URE-B1 Das CRISPR-Aktivierungsplasmid (h) bietet einen gezielten, nicht-destruktiven Ansatz zur Hochregulierung der endogenen HUWE1-Expression, ohne die zugrunde liegende DNA-Sequenz zu verändern.
URE-B1 Das CRISPR-Aktivierungsplasmid (h) ist ein aus drei Plasmiden bestehendes synergistisches Aktivierungsmediator-System (SAM), das für eine hocheffiziente, ortsspezifische transkriptionelle Hochregulation des HUWE1-Lokus in menschlichen Zelllinien entwickelt wurde. Das System basiert auf einem katalytisch inaktiven Cas9 (dCas9), das zwei inaktivierende Mutationen (D10A und N863A) trägt, welche die Nukleaseaktivität eliminieren, während die DNA-Bindung erhalten bleibt. Dieses dCas9 ist mit VP64, einem potenten Transkriptionsaktivator, fusioniert und wird zusammen mit einem Blasticidin-Resistenzgen zur Selektion koexprimiert. Das zweite Plasmid kodiert das MS2-p65-HSF1-Fusionsprotein, einen sekundären Aktivatorkomplex, der zusammen mit dCas9-VP64 wirkt, sowie ein Hygromycin-Resistenzgen. Das dritte Plasmid kodiert für eine zielspezifische 20-nt-sgRNA, die an zwei MS2-RNA-Aptamere fusioniert ist, welche den MS2-p65-HSF1-Komplex an die Aktivierungsstelle rekrutieren, begleitet von einem Puromycin-Resistenzgen. Die drei Plasmide werden im Massenverhältnis 1:1:1 verabreicht, um eine ausgewogene Expression aller Systemkomponenten zu gewährleisten.

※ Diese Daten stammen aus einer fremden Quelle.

Lemma write_written r f v :
  ring_rep r f →
  ∃ r', ringbuffer_write r v = Ret r' ∧ written r f v r' ∧ events r' = events r ++ write_trace r.
Proof.
  intros Hrep. pose proof (base_range r f Hrep) as Hbase. pose proof (write_slot r f Hrep) as Hpos.
  destruct Hrep as [Hs Hl Hrd Hroom _ Hsl]. fold (base r f) in Hsl.
  set (len := Z.of_nat (length (pending f))) in *.
  pose proof (slot_range (size_ r) ltac:(lia) (base r f) len) as Hr.
  destruct (write_fields r v (slot (size_ r) (base r f) len))
    as (r' & Hw & Hsame & Hrp & Hb & Hwp & Hev); [done|lia|lia|lia|].
  exists r'. split; [done|]. split; [|done]. rewrite slot_step, slot_slot in Hwp by lia.
  split; rewrite ?Hb; fold len; try done.
  - apply length_insert.
  - apply list_lookup_insert_eq. lia.
  - intros k w Hk Hkn H0. pose proof (lookup_lt_Some _ _ _ Hk).
    pose proof (slot_range (size_ r) ltac:(lia) (base r f) (Z.of_nat k)).
    rewrite list_lookup_insert_ne; [by apply Hsl|]. intros Heq.
    destruct (slot_clash (size_ r) (base r f) (Z.of_nat k) len); try lia.
    destruct (started f); lia.
Qed.

Lemma written_append r f v r' :
  ring_rep r f → written r f v r' →
  Z.of_nat (length (pending f)) < (if started f then size_ r - 1 else size_ r) →
  ring_rep r' (MkFifo (started f) (pending f ++ [v])).
Proof.
  intros [Hs Hl Hrd Hroom Hwr Hsl] [[Hsz _] Hrp Hwp Hlen Hnew Hold] Hlt.
  split; cbn [started pending]; rewrite ?Hsz, ?Hrp, ?length_app, ?Hlen;
    fold (base r f); try done.
  - simpl. destruct (started f); lia.
  - rewrite Hwp. replace (Z.of_nat (length (pending f) + length [v]))
      with (Z.of_nat (length (pending f)) + 1) by (simpl; lia).
    by replace (Z.of_nat (length (pending f)) + 1 =? 0) with false by lia; rewrite andb_false_r.
  - intros k w [Hk|(Hk & Hw')]%lookup_app_Some.
    + pose proof (lookup_lt_Some _ _ _ Hk). apply Hold; [done|destruct (started f); lia..].
    + apply list_lookup_singleton_Some in Hw' as [Hk0 <-].
      by replace (Z.of_nat k) with (Z.of_nat (length (pending f))) by lia.
Qed.

Lemma write_rep r f v :
  ring_rep r f →
  ∃ r', ringbuffer_write r v = Ret r' ∧ same_ring r r' ∧
        ring_rep r' (fifo_write (size_ r) v f) ∧ events r' = events r ++ write_trace r.
Proof.
  intros Hrep. destruct (write_written r f v Hrep) as (r' & Hw & Hwr & Hev).
  exists r'. split; [done|]. split; [apply Hwr|]. split; [|done].
  pose proof (written_append r f v r' Hrep Hwr) as Happ.
  destruct (Hwr) as [[Hsz _] Hrp Hwp Hlen Hnew _]. destruct Hrep as [Hs Hl Hrd Hroom _ _].
  unfold fifo_write, base in *. destruct f as [[] q]; cbn [started pending] in *.
  - destruct (Z.eqb_spec (Z.of_nat (length q)) (size_ r - 1)); [|apply Happ; lia].
    split; cbn [started pending length]; rewrite ?Hsz, ?Hrp, ?Hlen; try (done || lia).
    rewrite Hwp. replace (_ + 1) with (size_ r + 0) by lia. by rewrite slot_wrap by lia.
  - destruct (Z.eqb_spec (Z.of_nat (length q)) (size_ r)) as [E|]; [|apply Happ; lia].
    split; cbn [started pending length]; rewrite ?Hsz, ?Hrp, ?Hlen; try (done || lia).
    + rewrite Hwp, E. by rewrite slot_wrap by lia.
    + intros [|k] w Hk; [|done]. injection Hk as <-. rewrite <- Hnew, E.
      rewrite <- (Z.add_0_r (size_ r)) at 3. by rewrite slot_wrap by lia.
Qed.

Lemma read_rep r f :
  ring_rep r f →
  ∃ r', ringbuffer_read r = Ret (fst (fifo_read f), r') ∧ same_ring r r' ∧
        ring_rep r' (snd (fifo_read f)) ∧ events r' = events r ++ read_trace r.
Proof.
  intros Hrep. destruct (Hrep) as [Hs Hl Hrd Hroom Hwr Hsl].
  destruct f as [st [|v q]]; cbn [started pending fifo_read fst snd length] in *.
  - destruct (read_fields_empty r) as (r' & Hr & Hsame & Hb & Hrp & Hwp & Hev).
    { rewrite Hwr. destruct st; cbn [negb andb Z.eqb Z.of_nat]; [by rewrite slot_0 by lia|done]. }
    exists r'. split; [done|]. split; [done|]. split; [|done].
    destruct Hsame as [Hsz _]. split; cbn [started pending length];
      rewrite ?Hsz, ?Hb, ?Hrp, ?Hwp; done.
  - set (n := size_ r) in *. set (p := if st then read_pos r else 1) in *.
    assert (1 ≤ p ≤ n) as Hp by (unfold p; destruct st; lia).
    assert ((Z.of_nat (S (length q)) =? 0) = false) as Hz by (apply Z.eqb_neq; lia).
    rewrite Hz, andb_false_r in Hwr.
    pose proof (Hsl 0%nat v eq_refl) as Hv. cbn [Z.of_nat] in Hv. rewrite slot_0 in Hv by lia.
    destruct (read_fields r v p) as (r' & Hr & Hsame & Hb & Hwp & Hrp & Hev); [| |lia|lia|done|].
    + rewrite Hwr. destruct st.
      * intros Heq. fold p in Heq. rewrite <- (slot_0 n ltac:(lia) p) in Heq at 1 by lia.
        apply slot_inj in Heq; lia.
      * rewrite Hrd. pose proof (slot_range n ltac:(lia) p (Z.of_nat (S (length q)))). lia.
    + unfold p. destruct st; [|by rewrite Hrd]. by replace (read_pos r =? 0) with false by lia.
    + exists r'. split; [done|]. split; [done|]. split; [|done].
      destruct Hsame as [Hsz _]. fold n in Hrp. rewrite slot_step in Hrp by lia.
      split; cbn [started pending length negb andb]; rewrite ?Hsz, ?Hb, ?Hwp, ?Hrp, ?slot_slot by lia.
      * done.
      * done.
      * apply slot_range. lia.
      * destruct st; fold n; lia.
      * rewrite Hwr. f_equal. lia.
      * intros k w Hk. fold n. rewrite slot_slot by lia. specialize (Hsl (S k) w Hk).
        rewrite <- Hsl. do 3 f_equal. lia.
Qed.
(* ===== verification/Vma.v ===== *)
(** * Vma: [kernel/memory/vma.c]

    The virtual memory areas of an address space: a doubly linked list of
    page-aligned, disjoint, sorted ranges.  The nodes live in a heap (pointers
    are addresses, 0 is NULL) and come from [slab_calloc], here any [Allocator].
    The theorems relate the linked list to the finite list of areas it holds. *)
From S2P Require Import Prelude Alloc.

(** ** Data *)

Definition VMA_PAGE_SIZE : Z := 4096.
(** [sizeof(vma_t)]. *)
Definition VMA_SIZEOF : Z := 56.

Record vma := MkVma {
  start : Z;
  end_ : Z;
  access : Z;
  flags : Z;
  offset : Z;
  next : Z;
  prev : Z;
}.

Definition set_start (v : vma) (x : Z) : vma :=
  MkVma x (end_ v) (access v) (flags v) (offset v) (next v) (prev v).
Definition set_end (v : vma) (x : Z) : vma :=
  MkVma (start v) x (access v) (flags v) (offset v) (next v) (prev v).
Definition set_next (v : vma) (x : Z) : vma :=
  MkVma (start v) (end_ v) (access v) (flags v) (offset v) x (prev v).
Definition set_prev (v : vma) (x : Z) : vma :=
  MkVma (start v) (end_ v) (access v) (flags v) (offset v) (next v) x.

(** The nodes in memory, the list head [*head] an operation works on, and the
    allocator behind [slab_calloc] and [slab_free]. *)
Record vworld (A : Type) := MkVW {
  nodes : gmap Z vma;
  head : Z;
  alloc : A;
}.
Arguments MkVW {A} _ _ _.
Arguments nodes {A} _.
Arguments head {A} _.
Arguments alloc {A} _.

(** ** Ranges *)

(** [addr & (VMA_PAGE_SIZE - 1)] is zero. *)
Definition page_aligned (addr : Z) : bool := Z.land addr (VMA_PAGE_SIZE - 1) =? 0.

Definition vma_range_valid (st en : Z) : bool :=
  if en <? st then false
  else if negb (page_aligned st) then false
  else if negb (page_aligned (u64 (en + 1))) then false
  else true.

Definition vma_overlaps (v : vma) (st en : Z) : bool :=
  (start v <=? en) && (st <=? end_ v).

(** [addr & ~(VMA_PAGE_SIZE - 1)] on 64 bits. *)
Definition mask_page (addr : Z) : Z := Z.land addr (UINT64_MAX - (VMA_PAGE_SIZE - 1)).
Definition vma_align_up (addr : Z) : Z := mask_page (u64 (addr + VMA_PAGE_SIZE - 1)).
Definition vma_align_down (addr : Z) : Z := mask_page addr.

(** [Some end] is [true] with the value stored through [end_out]. *)
Definition vma_range_fits (st min max length : Z) : option Z :=
  if (st <? min) || (max <? st) then None
  else if UINT64_MAX - st <? u64 (length - 1) then None
  else
    let en := u64 (st + length - 1) in
    if max <? en then None else Some en.

(** ** The list *)
Section ops.
Context {A : Type} {alloc_A : Allocator A}.
Abbreviation W := (vworld A).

Nach der Assemblierung am Zielort bindet der SAM-Komplex etwa 200 bp stromaufwärts der HUWE1-Transkriptionsstartstelle, wo VP64, p65 und HSF1 gemeinsam die Transkriptionsmaschinerie rekrutieren und die Hochregulation der endogenen URE-B1-Expression vorantreiben. Im Gegensatz zu nukleaseaktivem Cas9 verursacht dCas9 keine Doppelstrangbrüche und verändert die genomische Sequenz nicht, wodurch der native HUWE1-Locus erhalten bleibt und die Untersuchung von URE-B1-abhängigen Transkriptionsreaktionen am endogenen Locus ermöglicht wird. Dies macht es zu einem wertvollen Werkzeug für Funktionsstudien, die Identifizierung von Zielgenen und die Modellierung der Wiederherstellung des URE-B1-Signalwegs in Tumorzellen mit stillgelegtem oder reduziertem HUWE1-Ausdruck.
Nur für Forschungszwecke. Nicht für diagnostische oder therapeutische Zwecke bestimmt.